3. Bölüm "İZİN"

1.5K 121 116
                                    


Bölüm şarkısı bence "Kaan Boşnak- Gel demedim ki" olmalı ama yine de tercih sizin...

"Anne sevgisi bencil duyguların en üstünüdür." - ALAIN

Sabah olunca anneme temizliğe gelen kadının kapıyı çalmasıyla uyanmıştım. Annem salonda oturuyordu. Kapıyı açınca içeri esen rüzgârla annem açılan kapıyı fark edip alışkın olduğu gibi kapıya döndü.

"Emine hanım hoş geldiniz. Sizsiniz değil mi?"

Yanına gidip arkasından sarılıp boynuna önce bir öpücük kondurdum ve ardından çenemi omzunun girintisine koydum. Annem okulda ki özel öğrenciler için beden dili dersleri almış olduğundan onu yönlendirerek elleriyle "Evet" yapmasını sağladım. Bu yönü işimizi kolaylaştırıyordu, annemin öğrenme meraklısı yönüne minnettardım.

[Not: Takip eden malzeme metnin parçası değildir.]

Lemma frame_hops_wp w n i p junk B :
  net_ok envs link w → net_hops envs B w → unforced w → 0 ≤ B < 2 ^ 31 - 1 →
  1 ≤ n ≤ 10 → p ∈ air w →
  wpx (λ _, True) (λ _ s, hops_ok envs (distances w) (B + 1) n (set_out [] (st w n)) s)
    (handle_frame (envs n) i (Some (pk_frame p ++ junk)))
    (λ _ s, hops_ok envs (distances w) (B + 1) n (set_out [] (st w n)) s) (set_out [] (st w n)).
Proof.
  intros [_ Hair] Hh Hu HB Hn Hp. pose proof (start_hops w n B Hh Hu Hn) as HJ. destruct Hh as [_ Hhair].
  rewrite Forall_forall in Hair. rewrite Forall_forall in Hhair.
  destruct (Hair p Hp) as (Htx & h & body & Hf & Hhok & (j & Hsrc) & Hcase).
  destruct (Hhair p Hp) as (h' & Hhok' & Hcase').
  assert (Hhh : ∀ body', pk_frame p = enc_hdr h' ++ body' → h' = h ∧ body' = body).
  { intros body' Heq. assert (h' = h) as -> by (by rewrite <- (dec_enc_hdr h' body'), <- Heq, Hf, dec_enc_hdr).
    split; [done|]. eapply app_inv_head. by rewrite <- Heq, <- Hf. }
  rewrite Hf. unfold handle_frame. cbv zeta. rewrite <- app_assoc, dec_enc_hdr by done.
  rewrite drop_app_length' by by rewrite length_enc_hdr.
  assert (Hvm : ∀ x hops, claims link (tx_node p) x hops → ∃ k, vm_addr !! k = Some x)
    by (intros x hops (k & _ & ? & _); eauto).
  destruct Hcase as [(r & Ht & -> & Hr & _ & Hcl)|[(r & Ht & -> & Hr & _ & Hcl & _)|(l & Ht & -> & Hl & _)]];
    rewrite Ht; cbn [Z.eqb].
  - rewrite dec_enc_RREQ by done. eapply wpx_run; [reflexivity|]. destruct (Hvm _ _ Hcl) as [ks Hks].
    destruct Hcase' as [(r' & Ht' & [-> Heq]%Hhh & Hr' & Hc)|[(r' & Ht' & [-> _]%Hhh & _)|(Ht' & b & [-> _]%Hhh)]];
      [|congruence..].
    assert (r' = r) as -> by (apply (inj Some); by rewrite <- (dec_enc_RREQ r' []), <- (dec_enc_RREQ r []), Heq).
    eapply (handle_RREQ_hops envs link inst n Hn _ (B + 1)); try done; [lia|by destruct Hhok as (_ & ? & _)|].
    by rewrite Z.add_simpl_r.
  - rewrite dec_enc_RREP by done. eapply wpx_run; [reflexivity|]. destruct (Hvm _ _ Hcl) as [ks Hks].
    destruct Hcase' as [(r' & Ht' & [-> _]%Hhh & _)|[(r' & Ht' & [-> Heq]%Hhh & Hr' & Hc)|(Ht' & b & [-> _]%Hhh)]];
      [congruence| |congruence].
    assert (r' = r) as -> by (apply (inj Some); by rewrite <- (dec_enc_RREP r' []), <- (dec_enc_RREP r []), Heq).
    eapply (handle_RREP_hops envs link inst n Hn _ (B + 1)); try done; [lia|].
    by rewrite Z.add_simpl_r.
  - rewrite dec_enc_payload by done. eapply wpx_run; [reflexivity|].
    eapply (handle_payload_hops envs link inst n Hn); done.
Qed.

Lemma calm_step_hops w w' B :
  net_ok envs link w → net_hops envs B w → unforced w → 0 ≤ B < 2 ^ 31 - 1 →
  calm_step w w' → net_hops envs (B + 1) w'.
Proof.
  intros Hok Hh Hu HB [Hstep Hu']. destruct Hstep as [n i p junk w' Hn _ Hp _ Haf|n data path w' Hn _ Haf].
  - eapply after_hops; [done|exact Hn|done| |exact Haf]. by apply frame_hops_wp.
  - eapply after_hops; [done|exact Hn|done| |exact Haf].
    eapply (handle_local_hops envs link inst n Hn); [lia|by apply start_hops|done..].
Qed.

Lemma initial_hops w : initial w → net_hops envs 0 w ∧ unforced w.
Proof.
  intros [Hair Hst]. split; [split; [|by rewrite Hair]|]; intros n; [intros _|];
    destruct (Hst n) as (jr & jp & jd & jo & jm & jf & jb & Hjr & _ & Hjd & _ & Hjf & ->); [|done]. simpl.
  destruct (zip_entries_addrs vm_addr jr Hjr) as [Ha Ho]. split_and!; [done| |done].
  intros e He Hout. rewrite Forall_forall in Ho. by apply Ho in He.
Qed.

Lemma calm_run k w0 w :
  initial w0 → nsteps calm_step k w0 w → Z.of_nat k < 2 ^ 31 - 1 →
  reachable envs link w ∧ net_hops envs (Z.of_nat k) w ∧ unforced w.
Proof.
  intros Hw0. revert w. induction k as [|k IH]; intros w Hk Hlt.
  - inversion Hk; subst. split; [exists w; split; [done|constructor]|]. by apply initial_hops.
  - apply nsteps_inv_r in Hk as (w1 & Hk & Hst). destruct (IH w1 Hk ltac:(lia)) as ((w00 & Hi & Hr) & Hh & Hu).
    split; [exists w00; split; [done|]; by eapply reach_step, (proj1 Hst)|].
    split; [|by apply Hst]. replace (Z.of_nat (S k)) with (Z.of_nat k + 1) by lia.
    eapply calm_step_hops; try done; [|lia]. apply reachable_ok; [done|by exists w00].
Qed.

(** * Forwarding *)

(** Node [n] passes messages for [x] on to [m]: it is not [x] and its entry for [x]
    has an address of [m] as next hop. *)
Definition forwards (w : net) (x : string) (n m : Z) : Prop :=
  addr_of n ≠ Some x ∧
  ∃ e j, e ∈ routing_table (st w n) ∧ dst_addr e = x ∧ outgoing_if e ≠ 0 ∧
         if_of envs m j = Some (next_hop e).

(** The entry of a node for an address is unique. *)
Lemma entry_unique w n e e' :
  net_ok envs link w → 1 ≤ n ≤ 10 → e ∈ routing_table (st w n) → e' ∈ routing_table (st w n) →
  dst_addr e = dst_addr e' → e = e'.
Proof.
  intros [Hnodes _] Hn [k Hk]%list_elem_of_lookup [k' Hk']%list_elem_of_lookup Hd.
  destruct (Hnodes n Hn) as (Ha & _).
  assert (k = k') as <-; [|congruence].
  eapply (vm_addr_inj k k' (dst_addr e)); rewrite <- Ha, list_lookup_fmap; [by rewrite Hk|].
  by rewrite Hk', Hd.
Qed.

(** One hop: the next node is nearer. *)
Lemma forwards_nearer w B x n m e :
  net_ok envs link w → net_hops envs B w → 1 ≤ n ≤ 10 →
  e ∈ routing_table (st w n) → dst_addr e = x → outgoing_if e ≠ 0 →
  forwards w x n m → 1 ≤ m ≤ 10 ∧ within m (st w m) x (hop_cnt e - 1).
Proof.
  intros Hok [Hnodes _] Hn He Hd Ho (_ & e' & j & He' & Hd' & _ & Hm).
  assert (e' = e) as -> by (eapply entry_unique; try done; congruence).
  destruct (Hnodes n Hn) as (_ & Hr & _). destruct (Hr e He Ho) as (_ & m' & j' & Hm' & Hif & Hw).
  rewrite (inst_unique _ _ inst m j m' j' _ Hm Hif), <- Hd. done.
Qed.

Lemma forwards_bounded w B x h L n m :
  net_ok envs link w → net_hops envs B w → 1 ≤ n ≤ 10 → within n (st w n) x h →
  nsteps (forwards w x) L n m → 1 ≤ m ≤ 10 ∧ within m (st w m) x (h - Z.of_nat L).
Proof.
  intros Hok Hh. revert n h. induction L as [|L IH]; intros n h Hn Hw Hsteps; inversion Hsteps as [|? ? m1 ? Hf Hs]; subst.
  - by replace (h - Z.of_nat 0) with h by lia.
  - destruct Hw as [[Ha _]|(e & He & Hd & Ho & Hhc)]; [by destruct Hf|].
    destruct (forwards_nearer w B x n m1 e) as [Hm1 Hw1]; try done.
    destruct (IH m1 (h - 1)) as [? ?]; [done|eapply within_le; [done|lia]|done|].
    split; [done|]. eapply within_le; [done|lia].
Qed.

"Oğlum Emine hanıma yardım eder misin? Yorulmasın çok kadıncağız, ayıptır." Dedi kısık bir sesle, Emine hanımın duymaması için ama zaten yanımızda olan Emine hanım, annemi duyup tebessüm etmişti. 

Omzuna iki kere hafifçe vurup tamam deyip kalkmıştım. Emine hanıma temizlikte yardım etmeye çalışmıştım ama daha fazla yorulmamamı kendisinin halledeceğini söyledi ve dışarı çıkabileceğimi söyledi.

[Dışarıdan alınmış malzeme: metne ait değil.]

(* ===== verification/OdrNode.v ===== *)
(** The handlers of one ODR service (Assignment 3/Code/ODR.c): what each does to the
    routing table and the port table, and what it sends. *)

From S2P Require Export OdrNet Api.

(** * Handlers that only send *)

(** [m] changes nothing but the list of what was handed to the kernel. *)
Definition only_sends {A} (m : M odr A) : Prop :=
  ∀ s, match m s with
       | Done _ s' | Exited _ s' => ∃ evs, s' = set_out (out s ++ evs) s
       | Undefined _ => True
       end.

Lemma only_sends_ret {A} (a : A) : only_sends (mret a).
Proof. intros s. exists []. rewrite app_nil_r. by destruct s. Qed.

Lemma only_sends_bind {A B} (m : M odr A) (k : A → M odr B) :
  only_sends m → (∀ a, only_sends (k a)) → only_sends (m ≫= k).
Proof.
  intros Hm Hk s. specialize (Hm s). unfold mbind, M_bind. destruct (m s) as [a s1|c s1|u]; [|done..].
  destruct Hm as [evs ->]. specialize (Hk a (set_out (out s ++ evs) s)).
  destruct (k a (set_out (out s ++ evs) s)) as [b s2|c s2|u]; [| |done];
    destruct Hk as [evs' ->]; exists (evs ++ evs'); simpl; by rewrite app_assoc.
Qed.

Lemma only_sends_get : only_sends get.
Proof. intros s. exists []. rewrite app_nil_r. by destruct s. Qed.

Lemma only_sends_of_opt {A} u (o : option A) : only_sends (of_opt u o).
Proof. destruct o; [apply only_sends_ret|done]. Qed.

Lemma only_sends_strcpy cap w : only_sends (strcpy cap w).
Proof. unfold strcpy. destruct (_ <? _)%nat; [apply only_sends_ret|done]. Qed.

Dışarı çıktığımda Ateş'in mesajıyla yönümü değiştirip yanına gittim. Konuşmaya ihtiyacı olduğunu söylemişti mesajında. 

Ateş'in evine sık sık gelirdim eskiden ama sanırım bir iki aydır pek uğramıyordum. Görevli bir bayan kapıyı açtığında ona soğuk bir selam verdim ve içeri girdim. 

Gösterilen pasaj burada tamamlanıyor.